((
(** * Authentication configuration ([src/auth/config.ts])

    A shallow embedding of the provider registry, the provider map, the
    Google One Tap [authorize] function and the four framework callbacks
    ([signIn], [redirect], [session], [jwt]), followed by the properties
    the specification states about them.

    JavaScript values are an inductive type, objects are finite maps from
    property names to values, and the effects of the code (console output,
    calls to collaborators, thrown exceptions) are made explicit by a small
    trace-and-exception monad. *)

From Stdlib Require Import ZArith Ascii String DecimalString.
From Stdlib Require Import Floats.PrimFloat Floats.SpecFloat Floats.FloatOps.
From stdpp Require Import gmap strings list fin_maps.

#[local] Set Warnings "-register-all".
Local Open Scope string_scope.

(** ** JavaScript values *)

Module Js.

(** The values the module handles: [undefined] and the JSON data model
    (what [response.json()] resolves to).  Numbers are IEEE doubles. *)
Inductive Value : Type :=
| Undefined
| Null
| Bool (b : bool)
| Num (f : float)
| Str (s : string)
| Arr (items : list Value)
| Obj (props : gmap string Value).

(** ToBoolean. *)
Definition truthy (v : Value) : bool :=
  match v with
  | Undefined | Null => false
  | Bool b => b
  | Num f => negb (PrimFloat.is_zero f || PrimFloat.is_nan f)
  | Str s => negb (String.eqb s "")
  | Arr _ | Obj _ => true
  end.

(** Reading a property [v.k] of a value that is neither [undefined] nor
    [null].  None of the property names read by the module exists on the
    prototypes of booleans, numbers, strings or arrays, except [sub] on
    strings, which is only used after [email] was found on the same value. *)
Definition get (v : Value) (k : string) : Value :=
  match v with
  | Obj props => default Undefined (props !! k)
  | _ => Undefined
  end.

(** [a || b] *)
Definition or (a b : Value) : Value := if truthy a then a else b.

(** [parts.join(sep)] on strings. *)
Fixpoint concat_with (sep : string) (parts : list string) : string :=
  match parts with
  | [] => ""
  | [p] => p
  | p :: rest => p +:+ sep +:+ concat_with sep rest
  end.

Section ToString.

(** Number::toString is the platform's. *)
Variable Number_toString : float -> string.

(** ToString, as applied by [+] against a string and by [Array.prototype.join]
    (where [undefined] and [null] elements give the empty string). *)
Fixpoint to_string (v : Value) : string :=
  match v with
  | Undefined => "undefined"
  | Null => "null"
  | Bool true => "true"
  | Bool false => "false"
  | Num f => Number_toString f
  | Str s => s
  | Arr items =>
      concat_with ","
        (List.map (fun x => match x with
                            | Undefined | Null => ""
                            | _ => to_string x
                            end) items)
  | Obj _ => "[object Object]"
  end.

Definition join_element (v : Value) : string :=
  match v with
  | Undefined | Null => ""
  | _ => to_string v
  end.

(** [items.join(sep)] *)
Definition join (sep : string) (items : list Value) : string :=
  concat_with sep (List.map join_element items).

End ToString.

End Js.

(** ** Exceptions, events and the effect monad *)

(** What a [throw] or a rejected promise carries. *)
Inductive Exn : Type :=
| TypeError (msg : string)
| SyntaxError (msg : string)
| Failure (reason : string).

(** The result of running a piece of code: it returns or it throws. *)
Inductive outcome (A : Type) : Type :=
| Returned (a : A)
| Thrown (e : Exn).
Arguments Returned {A} a.
Arguments Thrown {A} e.

(** The local user record of [@/types/user], as built by [jwt]. *)
Record User : Type := mkUser {
  uuid : Js.Value;
  email : Js.Value;
  nickname : Js.Value;
  avatar_url : Js.Value;
  signin_type : Js.Value;
  signin_provider : Js.Value;
  signin_openid : Js.Value;
  created_at : Js.Value;
  signin_ip : Js.Value
}.

(** Observable steps of a run, in order. *)
Inductive Event : Type :=
| console_log (msg : string)
| console_error (msg : string) (e : Exn)
| call_fetch (url : string)
| call_getUuid
| call_getIsoTimestr
| call_getClientIp
| call_saveUser (dbUser : User).

(** A computation yields the events it produced and how it ended. *)
Definition M (A : Type) : Type := list Event * outcome A.

Definition ret {A} (a : A) : M A := ([], Returned a).

Definition throw {A} (e : Exn) : M A := ([], Thrown e).

Definition bind {A B} (m : M A) (k : A -> M B) : M B :=
  match m with
  | (t, Returned a) => let '(t', r) := k a in ((t ++ t')%list, r)
  | (t, Thrown e) => (t, Thrown e)
  end.

(** [try { m } catch (e) { handler e }] *)
Definition try_catch {A} (m : M A) (handler : Exn -> M A) : M A :=
  match m with
  | (t, Thrown e) => let '(t', r) := handler e in ((t ++ t')%list, r)
  | (t, Returned a) => (t, Returned a)
  end.

(** Evaluating an expression (or awaiting a promise) that may throw. *)
Definition settle {A} (o : outcome A) : M A := ([], o).

Definition emit (ev : Event) : M unit := ([ev], Returned tt).

(** Calling a collaborator: the call is recorded, its outcome is the
    collaborator's. *)
Definition call {A} (ev : Event) (result : outcome A) : M A := ([ev], result).

#[global] Instance M_ret : MRet M := @ret.
#[global] Instance M_bind : MBind M := fun A B k m => bind m k.

Definition trace {A} (m : M A) : list Event := fst m.
Definition result {A} (m : M A) : outcome A := snd m.

(** ** The world the module runs in *)

(** A [Response] as far as the module looks at it: the [ok] flag and what
    [response.json()] settles to. *)
Record Response : Type := mkResponse {
  ok : bool;
  json : outcome Js.Value
}.

(** The platform and the collaborators, as oracles.  Each of them may throw
    (or reject). *)
Record World : Type := mkWorld {
  process_env : gmap string string;
  (** [new URL(url).origin]; the constructor throws a [TypeError] on a
      string that does not parse as an absolute URL. *)
  URL_origin : string -> outcome string;
  Number_toString : float -> string;
  fetch : string -> outcome Response;
  (** the time value of [new Date()] *)
  Date_now : Z;
  (** the helpers of [@/lib/hash], [@/lib/time] and [@/lib/ip] and the
      persistence service of [@/services/user], which live outside this
      module *)
  getUuid : outcome string;
  getIsoTimestr : outcome string;
  getClientIp : outcome string;
  saveUser : User -> outcome User
}.

(** [process.env.NAME] in a boolean position: set and not empty. *)
Definition env_truthy (env : gmap string string) (name : string) : bool :=
  match env !! name with
  | Some v => negb (String.eqb v "")
  | None => false
  end.

(** [process.env.NAME === value] *)
Definition env_is (env : gmap string string) (name value : string) : bool :=
  match env !! name with
  | Some v => String.eqb v value
  | None => false
  end.

(** ** Google One Tap: [authorize] *)

(** The user object [authorize] resolves to. *)
Record OneTapUser : Type := mkOneTapUser {
  id : Js.Value;
  name : string;
  (** the property [email] *)
  user_email : Js.Value;
  image : Js.Value;
  (** a [Date] (its time value) or [null] *)
  emailVerified : option Z
}.

Definition tokeninfo_endpoint : string :=
  "https://oauth2.googleapis.com/tokeninfo?id_token=".

(** [credentials!.credential]: the assertion is erased, so the read throws
    when [credentials] is [undefined]. *)
Definition read_credential (credentials : option (gmap string Js.Value))
  : M Js.Value :=
  match credentials with
  | None => throw (TypeError "Cannot read properties of undefined (reading 'credential')")
  | Some c => ret (default Js.Undefined (c !! "credential"))
  end.

(** [authorize(credentials, req)]; the request is not looked at.  [None]
    stands for [null]. *)
Definition authorize (W : World) (credentials : option (gmap string Js.Value))
  : M (option OneTapUser) :=
  if negb (env_truthy (process_env W) "NEXT_PUBLIC_AUTH_GOOGLE_ID") then
    emit (console_log "invalid google auth config") ;;
    ret None
  else
    token ← read_credential credentials;
    let url := tokeninfo_endpoint +:+ Js.to_string (Number_toString W) token in
    response ← call (call_fetch url) (fetch W url);
    if negb (ok response) then
      emit (console_log "Failed to verify token") ;;
      ret None
    else
      payload ← settle (json response);
      if negb (Js.truthy payload) then
        emit (console_log "invalid payload from token") ;;
        ret None
      else
        let email := Js.get payload "email" in
        let sub := Js.get payload "sub" in
        let given_name := Js.get payload "given_name" in
        let family_name := Js.get payload "family_name" in
        let email_verified := Js.get payload "email_verified" in
        let image := Js.get payload "picture" in
        if negb (Js.truthy email) then
          emit (console_log "invalid email in payload") ;;
          ret None
        else
          ret (Some {| id := sub;
                       name := Js.join (Number_toString W) " " [given_name; family_name];
                       user_email := email;
                       image := image;
                       emailVerified :=
                         if Js.truthy email_verified then Some (Date_now W) else None |}).

(** ** The provider registry *)

(** The configuration handed to [CredentialsProvider]. *)
Record CredentialsConfig : Type := mkCredentialsConfig {
  config_id : string;
  config_name : string;
  config_credentials : list (string * string);
  config_authorize : World -> option (gmap string Js.Value) -> M (option OneTapUser)
}.

(** A provider descriptor: which constructor of the framework was called, and
    with what. *)
Inductive Provider : Type :=
| CredentialsProvider (config : CredentialsConfig)
| GoogleProvider (clientId clientSecret : string)
| GitHubProvider (clientId clientSecret : string).

Definition one_tap_config : CredentialsConfig :=
  {| config_id := "google-one-tap";
     config_name := "google-one-tap";
     config_credentials := [("credential", "text")];
     config_authorize := authorize |}.

Definition env_get (env : gmap string string) (name : string) : string :=
  default "" (env !! name).

(** The module-level list, after the three conditional [push]es. *)
Definition providers (env : gmap string string) : list Provider :=
  let providers : list Provider := [] in
  (* Google One Tap Auth *)
  let providers :=
    if env_is env "NEXT_PUBLIC_AUTH_GOOGLE_ONE_TAP_ENABLED" "true"
       && env_truthy env "NEXT_PUBLIC_AUTH_GOOGLE_ID"
    then (providers ++ [CredentialsProvider one_tap_config])%list
    else providers in
  (* Google Auth *)
  let providers :=
    if env_is env "NEXT_PUBLIC_AUTH_GOOGLE_ENABLED" "true"
       && env_truthy env "AUTH_GOOGLE_ID"
       && env_truthy env "AUTH_GOOGLE_SECRET"
    then (providers ++ [GoogleProvider (env_get env "AUTH_GOOGLE_ID")
                                       (env_get env "AUTH_GOOGLE_SECRET")])%list
    else providers in
  (* Github Auth *)
  let providers :=
    if env_is env "NEXT_PUBLIC_AUTH_GITHUB_ENABLED" "true"
       && env_truthy env "AUTH_GITHUB_ID"
       && env_truthy env "AUTH_GITHUB_SECRET"
    then (providers ++ [GitHubProvider (env_get env "AUTH_GITHUB_ID")
                                       (env_get env "AUTH_GITHUB_SECRET")])%list
    else providers in
  providers.

(** ** The provider map *)

Record ProviderEntry : Type := mkEntry {
  entry_id : string;
  entry_name : string
}.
))
**Your assignment:** Would you quote everything above from the line containing "match parts with" down to the line containing "(reason : string)."? Include both of those lines and nothing else.

**Result of this task:**
  match parts with
  | [] => ""
  | [p] => p
  | p :: rest => p +:+ sep +:+ concat_with sep rest
  end.

Section ToString.

(** Number::toString is the platform's. *)
Variable Number_toString : float -> string.

(** ToString, as applied by [+] against a string and by [Array.prototype.join]
    (where [undefined] and [null] elements give the empty string). *)
Fixpoint to_string (v : Value) : string :=
  match v with
  | Undefined => "undefined"
  | Null => "null"
  | Bool true => "true"
  | Bool false => "false"
  | Num f => Number_toString f
  | Str s => s
  | Arr items =>
      concat_with ","
        (List.map (fun x => match x with
                            | Undefined | Null => ""
                            | _ => to_string x
                            end) items)
  | Obj _ => "[object Object]"
  end.

Definition join_element (v : Value) : string :=
  match v with
  | Undefined | Null => ""
  | _ => to_string v
  end.

(** [items.join(sep)] *)
Definition join (sep : string) (items : list Value) : string :=
  concat_with sep (List.map join_element items).

End ToString.

End Js.

(** ** Exceptions, events and the effect monad *)

(** What a [throw] or a rejected promise carries. *)
Inductive Exn : Type :=
| TypeError (msg : string)
| SyntaxError (msg : string)
| Failure (reason : string).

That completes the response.